> _WORK TASK_: Run through the data and copy out every line that mentions the word "associativity".
┌────────
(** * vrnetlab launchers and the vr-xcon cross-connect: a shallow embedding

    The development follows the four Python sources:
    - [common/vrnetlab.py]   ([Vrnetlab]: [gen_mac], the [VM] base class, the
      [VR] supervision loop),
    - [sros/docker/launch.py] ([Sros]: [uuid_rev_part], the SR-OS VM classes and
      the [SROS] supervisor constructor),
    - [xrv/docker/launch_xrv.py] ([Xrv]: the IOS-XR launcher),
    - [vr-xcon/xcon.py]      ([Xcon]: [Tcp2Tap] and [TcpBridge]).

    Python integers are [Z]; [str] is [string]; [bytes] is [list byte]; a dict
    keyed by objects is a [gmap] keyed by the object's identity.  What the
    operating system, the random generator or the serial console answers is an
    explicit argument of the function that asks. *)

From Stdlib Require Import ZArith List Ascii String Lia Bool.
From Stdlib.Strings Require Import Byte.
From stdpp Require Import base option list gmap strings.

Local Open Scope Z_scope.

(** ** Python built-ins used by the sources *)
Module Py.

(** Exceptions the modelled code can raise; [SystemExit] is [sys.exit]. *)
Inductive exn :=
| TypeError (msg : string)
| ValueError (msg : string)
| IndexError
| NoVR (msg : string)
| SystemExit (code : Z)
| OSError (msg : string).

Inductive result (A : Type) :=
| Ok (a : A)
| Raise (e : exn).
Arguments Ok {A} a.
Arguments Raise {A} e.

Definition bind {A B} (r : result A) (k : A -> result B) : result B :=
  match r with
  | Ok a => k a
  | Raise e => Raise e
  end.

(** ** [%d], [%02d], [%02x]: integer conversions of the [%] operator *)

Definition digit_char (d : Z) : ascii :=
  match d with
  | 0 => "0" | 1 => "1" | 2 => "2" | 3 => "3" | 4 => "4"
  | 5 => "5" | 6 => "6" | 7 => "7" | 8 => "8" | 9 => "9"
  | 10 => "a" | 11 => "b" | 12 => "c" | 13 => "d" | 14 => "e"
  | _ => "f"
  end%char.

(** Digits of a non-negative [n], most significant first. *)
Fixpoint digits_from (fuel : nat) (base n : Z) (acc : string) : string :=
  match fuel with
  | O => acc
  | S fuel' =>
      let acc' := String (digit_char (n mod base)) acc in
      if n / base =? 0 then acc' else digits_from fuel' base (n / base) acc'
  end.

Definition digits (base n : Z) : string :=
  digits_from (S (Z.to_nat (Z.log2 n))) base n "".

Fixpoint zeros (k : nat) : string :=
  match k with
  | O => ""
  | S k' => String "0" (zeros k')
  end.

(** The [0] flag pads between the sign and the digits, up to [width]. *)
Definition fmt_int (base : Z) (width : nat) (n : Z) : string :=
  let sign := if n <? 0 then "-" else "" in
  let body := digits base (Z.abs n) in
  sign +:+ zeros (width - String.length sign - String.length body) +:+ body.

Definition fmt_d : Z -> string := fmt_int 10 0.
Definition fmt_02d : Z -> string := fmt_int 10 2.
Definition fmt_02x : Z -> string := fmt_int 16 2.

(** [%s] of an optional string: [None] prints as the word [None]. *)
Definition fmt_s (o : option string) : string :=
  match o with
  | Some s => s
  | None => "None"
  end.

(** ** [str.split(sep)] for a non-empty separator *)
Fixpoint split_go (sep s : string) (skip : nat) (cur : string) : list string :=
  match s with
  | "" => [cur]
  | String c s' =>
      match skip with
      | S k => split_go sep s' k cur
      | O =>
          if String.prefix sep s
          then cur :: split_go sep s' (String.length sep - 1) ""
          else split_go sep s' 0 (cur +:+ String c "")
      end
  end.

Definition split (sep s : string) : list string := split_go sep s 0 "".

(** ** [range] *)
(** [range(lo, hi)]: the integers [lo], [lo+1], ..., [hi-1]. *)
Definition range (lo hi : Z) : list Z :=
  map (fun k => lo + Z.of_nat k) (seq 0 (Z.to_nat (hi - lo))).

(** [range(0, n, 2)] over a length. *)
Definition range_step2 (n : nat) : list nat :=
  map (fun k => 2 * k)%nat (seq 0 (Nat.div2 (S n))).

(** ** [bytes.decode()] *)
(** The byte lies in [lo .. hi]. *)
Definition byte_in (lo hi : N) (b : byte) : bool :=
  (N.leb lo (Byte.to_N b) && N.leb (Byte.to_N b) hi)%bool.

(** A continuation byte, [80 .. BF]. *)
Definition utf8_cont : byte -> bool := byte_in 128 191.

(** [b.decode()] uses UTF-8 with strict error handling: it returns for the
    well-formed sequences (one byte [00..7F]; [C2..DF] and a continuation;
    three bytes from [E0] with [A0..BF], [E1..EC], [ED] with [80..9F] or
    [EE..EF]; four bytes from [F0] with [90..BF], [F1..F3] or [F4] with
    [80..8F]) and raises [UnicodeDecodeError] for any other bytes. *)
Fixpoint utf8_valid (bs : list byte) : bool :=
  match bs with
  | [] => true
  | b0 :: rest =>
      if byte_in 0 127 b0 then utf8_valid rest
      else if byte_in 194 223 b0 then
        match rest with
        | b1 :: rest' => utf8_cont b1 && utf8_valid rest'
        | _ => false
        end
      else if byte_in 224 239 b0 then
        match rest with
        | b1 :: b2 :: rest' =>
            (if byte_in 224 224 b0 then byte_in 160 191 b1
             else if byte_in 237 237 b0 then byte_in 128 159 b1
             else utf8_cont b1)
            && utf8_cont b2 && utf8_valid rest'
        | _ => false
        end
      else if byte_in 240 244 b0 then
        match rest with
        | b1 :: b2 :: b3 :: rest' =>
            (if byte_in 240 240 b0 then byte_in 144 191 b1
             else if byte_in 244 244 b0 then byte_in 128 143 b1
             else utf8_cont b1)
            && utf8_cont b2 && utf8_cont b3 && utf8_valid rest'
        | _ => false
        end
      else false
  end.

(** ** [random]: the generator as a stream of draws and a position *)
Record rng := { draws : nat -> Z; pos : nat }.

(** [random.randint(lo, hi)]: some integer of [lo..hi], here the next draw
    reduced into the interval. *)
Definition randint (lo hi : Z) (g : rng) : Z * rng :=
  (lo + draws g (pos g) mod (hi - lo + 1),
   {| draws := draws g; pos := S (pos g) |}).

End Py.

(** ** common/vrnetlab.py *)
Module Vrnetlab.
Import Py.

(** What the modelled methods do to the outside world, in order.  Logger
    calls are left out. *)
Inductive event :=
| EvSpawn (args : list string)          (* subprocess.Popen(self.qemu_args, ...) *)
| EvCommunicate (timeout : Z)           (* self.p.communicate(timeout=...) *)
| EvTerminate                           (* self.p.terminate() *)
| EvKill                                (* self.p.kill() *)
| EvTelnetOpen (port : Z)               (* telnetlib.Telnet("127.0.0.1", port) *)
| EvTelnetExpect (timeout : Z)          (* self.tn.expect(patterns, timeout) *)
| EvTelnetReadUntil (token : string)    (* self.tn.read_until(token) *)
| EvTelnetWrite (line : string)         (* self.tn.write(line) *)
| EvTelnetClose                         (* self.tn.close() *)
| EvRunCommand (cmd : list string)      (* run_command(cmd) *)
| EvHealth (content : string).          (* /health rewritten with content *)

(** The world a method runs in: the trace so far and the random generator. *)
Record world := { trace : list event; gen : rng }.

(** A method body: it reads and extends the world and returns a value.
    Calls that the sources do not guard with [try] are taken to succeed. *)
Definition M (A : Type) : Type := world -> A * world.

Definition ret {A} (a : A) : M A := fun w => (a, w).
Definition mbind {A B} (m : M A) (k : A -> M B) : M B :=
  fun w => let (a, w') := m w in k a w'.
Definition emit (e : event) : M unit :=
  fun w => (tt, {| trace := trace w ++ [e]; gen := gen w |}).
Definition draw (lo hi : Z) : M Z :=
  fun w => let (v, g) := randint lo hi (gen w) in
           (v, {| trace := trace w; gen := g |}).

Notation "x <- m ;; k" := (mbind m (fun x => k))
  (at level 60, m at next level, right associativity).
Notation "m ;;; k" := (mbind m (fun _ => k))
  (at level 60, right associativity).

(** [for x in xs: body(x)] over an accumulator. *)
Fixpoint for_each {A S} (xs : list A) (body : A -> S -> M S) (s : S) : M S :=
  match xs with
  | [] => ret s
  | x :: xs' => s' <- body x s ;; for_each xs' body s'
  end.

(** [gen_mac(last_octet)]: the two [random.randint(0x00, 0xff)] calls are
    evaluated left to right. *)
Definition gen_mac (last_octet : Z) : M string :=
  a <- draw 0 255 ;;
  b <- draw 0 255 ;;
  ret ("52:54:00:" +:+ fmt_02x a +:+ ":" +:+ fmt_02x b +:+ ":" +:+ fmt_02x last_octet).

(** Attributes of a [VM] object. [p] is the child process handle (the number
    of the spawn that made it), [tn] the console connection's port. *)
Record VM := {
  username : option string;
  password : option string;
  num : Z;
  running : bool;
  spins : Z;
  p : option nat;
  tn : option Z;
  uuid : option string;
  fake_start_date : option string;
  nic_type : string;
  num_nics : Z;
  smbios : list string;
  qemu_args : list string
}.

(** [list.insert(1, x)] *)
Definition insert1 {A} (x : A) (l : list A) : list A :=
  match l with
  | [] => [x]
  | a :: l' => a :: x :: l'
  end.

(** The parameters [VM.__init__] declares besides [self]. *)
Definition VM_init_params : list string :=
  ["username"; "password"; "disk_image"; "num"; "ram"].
└────────
> _SOLUTION_:
  (at level 60, m at next level, right associativity).
  (at level 60, right associativity).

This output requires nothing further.